Dans la crevasse des mots et des lieux
Mathieu Riboulet n’est jamais aussi bon que lorsqu’il s’engage en des textes courts. Comme Pascal Quignard, les petits traités lui vont mieux que les romans ou les écrits autobiographiques. Les six textes brefs des rêveries picturales de Lisière du corps le prouvaient il y a trois ans. Et ce Nous campons sur les rives pousse un peu plus loin la question du lieu qui lui-même ouvre une réponse inattendue à l’injonction « va voir dehors si j’y suis. »
A cette plaisanterie faite pour clouer au pilori le gamins un peu trop naïf l’auteur offre une réponse qui devient un « process » de la langue et permet au gamin de trouver une solution imprévue : si l’enfant répondait qu’ « il nous a trouvés et que nous sommes aussi ailleurs, alors où serions nous ? ».
L’auteur plonge ainsi dans la crevasse des mots et des lieux. Le suis-je ici ? se renverse sur le qui suis-je ? Si bien qu’entre la carte et le territoire, la rumeur et la vérité, la fiction et le réel l’auteur nous prouve que notre besoin de nous installer quelque part induit bien des failles. Ce qui ne nous empêche pas de tenir pour lieu fixe ce qui n’a de stable qu’une sorte de mentalisation rassurante.

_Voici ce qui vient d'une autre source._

(* ===== verification/GatewayMappings.v ===== *)
(** * Contract mappings in the gateway

    The confirmed mappings between contracts of this chain and of the main chain
    form a one-to-one relation that only grows. *)

From S2P Require Import Prelude Contract Coin EthCoin AddressMapper Store Middleware EvmTokens Gateway GatewayFrame GatewayWithdrawals.

Definition mappings_part {P} (s : GStore P) := (gs_pending s, gs_mappings s).
Definition any_event (ev : GEvent) : bool := true.

Section Mappings.
Context {LIB : DiademLib} {SPEC : DiademLibSpec} {EVM : EvmLib} {RANGE : RangeOrder} {RSPEC : RangeOrderSpec}
  {GLIB : GatewayLib}.
Context {P : Type} {PERM : Permissions P} {E : Type} {TOKENS : EvmTokens E}.
Abbreviation World := (GWorld P E).
Abbreviation GM := (M World).
Implicit Types (w : World) (s : GStore P) (a b f l : Address) (base : gmap bytes ContractAddressMapping).

Definition mapped s a : option ContractAddressMapping := gs_mappings s !! contractAddrMappingKey a.

(** [chain] is the id of this chain, [base] the mappings at some earlier time. *)
Record minv (chain : string) (base : gmap bytes ContractAddressMapping) s : Prop := {
  mi_base : base ⊆ gs_mappings s;
  mi_mappings : map_Forall (λ k m, k = contractAddrMappingKey (cam_From m) ∧ wf_address (cam_From m) ∧
    wf_address (cam_To m) ∧ mapped s (cam_To m) = Some (mkContractMapping (cam_To m) (cam_From m))) (gs_mappings s);
  mi_pending : map_Forall (λ _ p, wf_address (pcm_ForeignContract p) ∧ wf_address (pcm_LocalContract p) ∧
    ChainID (pcm_ForeignContract p) ≠ chain ∧ ChainID (pcm_LocalContract p) = chain ∧
    mapped s (pcm_ForeignContract p) = None ∧ mapped s (pcm_LocalContract p) = None) (gs_pending s);
  mi_distinct k k' p p' : gs_pending s !! k = Some p → gs_pending s !! k' = Some p' → k ≠ k' →
    pcm_ForeignContract p ≠ pcm_ForeignContract p' ∧ pcm_LocalContract p ≠ pcm_LocalContract p';
}.

Lemma contractAddrMappingKey_inj a b :
  wf_address a → wf_address b → contractAddrMappingKey a = contractAddrMappingKey b → a = b.
Proof. apply prefix_key_inj2. Qed.

(** Both directions of a mapping. *)
Definition put_both f l s : GStore P :=
  set_mappings (<[contractAddrMappingKey l := mkContractMapping l f]>
    (<[contractAddrMappingKey f := mkContractMapping f l]> (gs_mappings s))) s.

Lemma mapped_put_both f l s a :
  wf_address f → wf_address l → wf_address a →
  mapped (put_both f l s) a =
    if decide (a = l) then Some (mkContractMapping l f)
    else if decide (a = f) then Some (mkContractMapping f l) else mapped s a.
Proof.
  intros Hf Hl Ha. unfold mapped. cbn. rewrite lookup_insert.
  destruct (decide (a = l)) as [->|Hne]; [by rewrite decide_True|].
  rewrite decide_False by (intros Hk; apply Hne; symmetry; by apply contractAddrMappingKey_inj).
  rewrite lookup_insert. destruct (decide (a = f)) as [->|Hne']; [by rewrite decide_True|].
  rewrite decide_False by (intros Hk; apply Hne'; symmetry; by apply contractAddrMappingKey_inj). done.
Qed.

(** A new mapping between contracts that had none, with no other one pending. *)
Lemma minv_put_both chain base f l s :
  minv chain base s → wf_address f → wf_address l → ChainID f ≠ chain → ChainID l = chain →
  mapped s f = None → mapped s l = None →
  (∀ k p, gs_pending s !! k = Some p → pcm_ForeignContract p ≠ f ∧ pcm_LocalContract p ≠ l) →
  minv chain base (put_both f l s).
Proof.
  intros H Hf Hl Hcf Hcl Hmf Hml Hp. assert (Hne : f ≠ l) by congruence. split.
  - cbn. etrans; [apply H|]. etrans; [apply (insert_subseteq _ (contractAddrMappingKey f)), Hmf|].
    apply insert_subseteq. rewrite lookup_insert_ne; [done|]. intros Hk. by apply Hne, contractAddrMappingKey_inj.
  - intros k m. cbn [put_both set_mappings gs_mappings]. rewrite lookup_insert. case_decide as Hk; [intros [= <-]|].
    { cbn. split_and!; try done. rewrite mapped_put_both by done. rewrite decide_False, decide_True by done. done. }
    rewrite lookup_insert. case_decide as Hk'; [intros [= <-]|].
    { cbn. split_and!; try done. rewrite mapped_put_both by done. by rewrite decide_True. }
    intros Hm. destruct (mi_mappings _ _ _ H k m Hm) as (-> & Hw1 & Hw2 & Hconv). split_and!; try done.
    rewrite mapped_put_both by done. rewrite !decide_False; [done|congruence..].
  - intros k p Hkp. destruct (mi_pending _ _ _ H k p Hkp) as (W1 & W2 & C1 & C2 & N1 & N2).
    destruct (Hp k p Hkp) as [Hpf Hpl].
    split_and!; try done; rewrite mapped_put_both by done; rewrite !decide_False; try done; congruence.
  - apply H.
Qed.

Lemma minv_delete_pending chain base k s : minv chain base s → minv chain base (set_pending (delete k (gs_pending s)) s).
Proof.
  intros H. split; [apply H|apply H|..].
  - intros k' p. cbn. intros [_ Hp]%lookup_delete_Some. by apply (mi_pending _ _ _ H k').
  - intros k1 k2 p p'. cbn. intros [_ H1]%lookup_delete_Some [_ H2]%lookup_delete_Some. by apply (mi_distinct _ _ _ H).
Qed.

Lemma contractMappingExists_false f l s :
  contractMappingExists f l s = false →
  mapped s f = None ∧ mapped s l = None ∧
  ∀ k p, gs_pending s !! k = Some p → pcm_ForeignContract p ≠ f ∧ pcm_LocalContract p ≠ l.
Proof.
  unfold contractMappingExists. intros [[Hf Hl]%orb_false_iff H3]%orb_false_iff.
  apply bool_decide_eq_false, eq_None_not_Some in Hf, Hl. split_and!; try done. intros k p Hp.
  assert (Hin : (k, p) ∈ range_of (gs_pending s)) by (by rewrite range_of_perm, elem_of_map_to_list).
  assert (Hx : (address_compare (pcm_ForeignContract p) f =? 0) || (address_compare (pcm_LocalContract p) l =? 0) = false).
  { destruct (_ || _) eqn:Hor; [|done]. rewrite <- H3. symmetry. apply existsb_exists.
    exists (k, p). split; [by apply list_elem_of_In|done]. }
  apply orb_false_iff in Hx as [Hx1 Hx2]. split; by apply (cmp_eqb_false address_compare).
Qed.

Definition minv_w chain base w : Prop := minv chain base (gw_store w).

Lemma minv_frame chain base w w' : frame mappings_part any_event w w' → minv_w chain base w → minv_w chain base w'.
Proof.
  intros [Hpart _] H. injection Hpart as Hp Hm. unfold minv_w in *.
  assert (Hmm : ∀ a, mapped (gw_store w') a = mapped (gw_store w) a) by (intros; unfold mapped; by rewrite Hm).
  destruct H as [H0 H1 H2 H3]. split.
  - by rewrite Hm.
  - intros k m. rewrite Hm, Hmm. apply H1.
  - intros k p. rewrite Hp, !Hmm. apply H2.
  - rewrite Hp. apply H3.
Qed.

Lemma minv_run {A} chain base (m : GM A) : (∀ w0, preserves (frame mappings_part any_event w0) m) → preserves (minv_w chain base) m.
Proof. intros Hm w Hw. eapply minv_frame; [apply frame_run, Hm|done]. Qed.

(** ** The three methods *)

(** The contracts of a request are on the chains they are said to be on. *)
Definition request_chains (chain : string) (req : AddContractMappingRequest) : Prop :=
  (∀ f, ac_ForeignContract req = Some f → wf_address f ∧ ChainID f ≠ chain) ∧
  (∀ l, ac_LocalContract req = Some l → wf_address l ∧ ChainID l = chain).

Lemma mapping_request_ok_inv f l w u w' : (mapping_request_ok f l : GM unit) w = (Ok u, w') → w' = w.
Proof.
  unfold mapping_request_ok. intros H. by apply bind_inv in H as ([] & w1 & [_ ->]%guard_not_inv & [_ ->]%guard_not_inv).
Qed.

Lemma minv_AddContractMapping chain base gx req w w' :
  request_chains chain req → minv_w chain base w → AddContractMapping gx req w = (Ok (), w') → minv_w chain base w'.
Proof.
  intros [Hcf Hcl] H Hrun. unfold AddContractMapping in Hrun.
  destruct (ac_ForeignContract req) as [f|], (ac_LocalContract req) as [l|], (ac_ForeignContractCreatorSig req),
    (ac_ForeignContractTxHash req) as [h|]; try done.
  destruct (Hcf f eq_refl) as [Wf Cf]. destruct (Hcl l eq_refl) as [Wl Cl].
  apply bind_inv in Hrun as ([] & w1 & ->%mapping_request_ok_inv & Hrun).
  destruct (gx_creator gx l); [|done].
  apply bind_inv in Hrun as ([] & w1 & [_ ->]%guard_not_inv & Hrun).
  apply bind_inv in Hrun as (ex & w1 & [-> ->]%from_store_inv & Hrun).
  apply bind_inv in Hrun as ([] & w1 & [Hex ->]%guard_not_inv & Hrun).
  apply contractMappingExists_false in Hex as (Mf & Ml & Hpend).
  apply bind_inv in Hrun as (st & w1 & [-> ->]%from_store_inv & Hrun).
  apply bind_inv in Hrun as (sg & w1 & [_ ->]%lift_res_inv & Hrun).
  apply bind_inv in Hrun as ([] & w1 & [= <-] & Hrun). injection Hrun as <-.
  split; [apply H|apply H|..].
  - intros k p. cbn. rewrite lookup_insert. case_decide; [intros [= <-]; done|]. apply (mi_pending _ _ _ H).
  - intros k k' p p'. cbn. rewrite !lookup_insert. intros Hp Hp' Hne. repeat case_decide; subst; try done.
    + injection Hp' as <-. cbn. by apply (Hpend k p).
    + injection Hp as <-. cbn. destruct (Hpend k' p' Hp'). split; congruence.
    + by apply (mi_distinct _ _ _ H k k').
Qed.

Lemma minv_AddAuthorized chain base gx req w w' :
  request_chains chain req → minv_w chain base w → AddAuthorizedContractMapping gx req w = (Ok (), w') → minv_w chain base w'.
Proof.
  intros [Hcf Hcl] H Hrun. unfold AddAuthorizedContractMapping in Hrun.
  destruct (ac_ForeignContract req) as [f|], (ac_LocalContract req) as [l|]; try done.
  destruct (Hcf f eq_refl) as [Wf Cf]. destruct (Hcl l eq_refl) as [Wl Cl].
  apply bind_inv in Hrun as ([] & w1 & ->%mapping_request_ok_inv & Hrun).
  apply bind_inv in Hrun as (st & w1 & [-> ->]%from_store_inv & Hrun).
  apply bind_inv in Hrun as (o & w1 & [_ ->]%deref_inv & Hrun).
  apply bind_inv in Hrun as ([] & w1 & [_ ->]%guard_not_inv & Hrun).
  apply bind_inv in Hrun as (ex & w1 & [-> ->]%from_store_inv & Hrun).
  apply bind_inv in Hrun as ([] & w1 & [Hex ->]%guard_not_inv & Hrun).
  apply contractMappingExists_false in Hex as (Mf & Ml & Hpend).
  apply bind_inv in Hrun as ([] & w1 & [= <-] & Hrun). apply bind_inv in Hrun as ([] & w1 & [= <-] & Hrun).
  injection Hrun as <-. by apply (minv_put_both chain base f l (gw_store w)).
Qed.

Lemma confirm_minv chain base key p c w :
  minv_w chain base w → gs_pending (gw_store w) !! key = Some p →
  minv_w chain base (confirmContractMapping key p c w).2.
Proof.
  intros H Hp. destruct (mi_pending _ _ _ H key p Hp) as (W1 & W2 & C1 & C2 & N1 & N2).
  unfold confirmContractMapping. m_eval. cbn [on_store modify].
  pose proof (minv_delete_pending chain base key (gw_store w) H) as Hd.
  destruct (vc_Creator c); [|exact Hd]. destruct (vc_Contract c); [|exact Hd].
  destruct (_ || _); [exact Hd|].
  apply (minv_put_both chain base _ _ _ Hd); try done.
  intros k p'. cbn. intros [Hne Hp']%lookup_delete_Some. destruct (mi_distinct _ _ _ H k key p' p Hp' Hp); [congruence|done].
Qed.

Lemma minv_Verify chain base gx cs : preserves (minv_w chain base) (VerifyContractCreators gx cs : GM unit).
Proof.
  unfold VerifyContractCreators. apply preserves_bind; [auto with preserves|]. intros _.
  apply preserves_bind; [apply minv_run; frame_tac|]. intros ok.
  apply preserves_bind; [auto with preserves|]. intros _. apply preserves_forM. intros c w Hw.
  apply wp_bind. unfold from_store. apply wp_gets.
  destruct (gs_pending (gw_store w) !! _) as [p|] eqn:Hp; [|done].
  unfold wp. by apply confirm_minv.
Qed.

(** ** Histories *)

Definition mapping_step (chain : string) (tg : bool) w w' : Prop :=
  (∃ c, match c with
        | CallAddContractMapping _ req | CallAddAuthorizedContractMapping _ req => request_chains chain req
        | _ => True
        end ∧ run_gcall tg c w = (Ok (), w')) ∨ with_tokens w w'.

Lemma minv_step chain base tg w w' : mapping_step chain tg w w' → minv_w chain base w → minv_w chain base w'.
Proof.
  intros [(c & Hc & H)|[Hs _]] Hi; [|unfold minv_w; by rewrite Hs].
  assert (Hp : match c with CallAddContractMapping _ _ | CallAddAuthorizedContractMapping _ _ => True
                          | _ => preserves (minv_w chain base) (run_gcall tg c : GM unit) end).
  { destruct c; cbn [run_gcall]; try exact I; try apply minv_Verify; apply minv_run;
      unfold AddOracle, addOracle, RemoveOracle, removeOracle, ReplaceOwner, ProcessEventBatch, processEvent,
        processDeposit, processWithdrawal, storeUnclaimedToken, completeTokenWithdraw,
        WithdrawToken, WithdrawETH, WithdrawDiademCoin,
        beginWithdrawal, finishWithdrawal, ConfirmWithdrawalReceipt, ConfirmWithdrawalReceiptV2, doConfirmWithdrawalReceipt,
        ReclaimDepositorTokens, ReclaimContractTokens, reclaimDepositorTokens, reclaimDepositorTokensForContract; frame_tac. }
  destruct c; cbn [run_gcall] in H, Hp;
    try (pose proof (Hp w Hi) as Hw; unfold wp in Hw; by rewrite H in Hw).
  - by eapply minv_AddContractMapping.
  - by eapply minv_AddAuthorized.
Qed.

Lemma minv_rtc chain base tg w w' : rtc (mapping_step chain tg) w w' → minv_w chain base w → minv_w chain base w'.
Proof. induction 1; eauto using minv_step. Qed.

Lemma minv_initial chain w : gw_initial w → minv_w chain ∅ w.
Proof.
  intros (req & coin & eth & evm & _ & _ & H). apply (frame_run_ok mappings_part any_event) in H.
  - eapply minv_frame; [exact H|]. split; [done|..]; try apply map_Forall_empty.
    intros k k' p p'. cbn. by rewrite lookup_empty.
  - unfold Init, addOracle. frame_tac.
Qed.

(** The mappings are monotone: the invariant holds with the current ones as base. *)
Lemma minv_rebase chain base w : minv_w chain base w → minv_w chain (gs_mappings (gw_store w)) w.
Proof. intros [_ H1 H2 H3]. by split. Qed.

Lemma minv_mapped chain base w a m :
  minv_w chain base w → wf_address a → mapped (gw_store w) a = Some m →
  cam_From m = a ∧ mapped (gw_store w) (cam_To m) = Some (mkContractMapping (cam_To m) a).
Proof.
  intros H Ha Hm. destruct (mi_mappings _ _ _ H _ _ Hm) as (Hk & Hf & _ & Hconv).
  assert (cam_From m = a) as Heq by (symmetry; by apply contractAddrMappingKey_inj). by rewrite Heq in Hconv.
Qed.

Lemma minv_resolve chain base w a b :
  minv_w chain base w → wf_address a →
  resolveToLocalContractAddr a (gw_store w) = Ok b → resolveToForeignContractAddr b (gw_store w) = Ok a.
Proof.
  intros H Ha. unfold resolveToLocalContractAddr, resolveToForeignContractAddr.
  destruct (gs_mappings _ !! contractAddrMappingKey a) as [m|] eqn:Hm; [|done]. intros [= <-].
  destruct (minv_mapped _ _ _ _ _ H Ha Hm) as [_ Hc]. unfold mapped in Hc. by rewrite Hc.
Qed.

(** The confirmed mappings are one-to-one and final: a foreign contract
    resolves to a local one exactly when the local one resolves to it, and what
    resolves once resolves so ever after. *)
Theorem contract_mappings_are_one_to_one chain tg w0 w w' f l :
  gw_initial w0 → rtc (mapping_step chain tg) w0 w → rtc (mapping_step chain tg) w w' →
  wf_address f → wf_address l →
  (resolveToLocalContractAddr f (gw_store w) = Ok l ↔ resolveToForeignContractAddr l (gw_store w) = Ok f) ∧
  (resolveToLocalContractAddr f (gw_store w) = Ok l → resolveToLocalContractAddr f (gw_store w') = Ok l).
Proof.
  intros Hi H1 H2 Hf Hl. pose proof (minv_rtc _ _ _ _ _ H1 (minv_initial chain w0 Hi)) as Hw.
  pose proof (minv_rtc _ _ _ _ _ H2 (minv_rebase _ _ _ Hw)) as Hw'.
  split; [split; by apply minv_resolve with chain ∅|]. unfold resolveToLocalContractAddr.
  destruct (gs_mappings (gw_store w) !! _) as [m|] eqn:Hm; [|done].
  by rewrite (lookup_weaken _ _ _ _ Hm (mi_base _ _ _ Hw')).
Qed.
End Mappings.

Pour autant, Riboulet ne cultive pas le désespoir mais il montre combien tout abcès de fixation peut ressembler à une maladie mentale. Néanmoins, ce qui demeure avant tout en ce jeu spatio-temporel plus ou moins causal tient au fait que cette mise en abyme ravit avant tout l’esprit. Du moins ce qu’il en reste.
jean-paul gavard-perret
Mathieu Riboulet, Nous campons sur les rives, Verdier, Lagrasse, 2018, 40 p. — 30,00 €.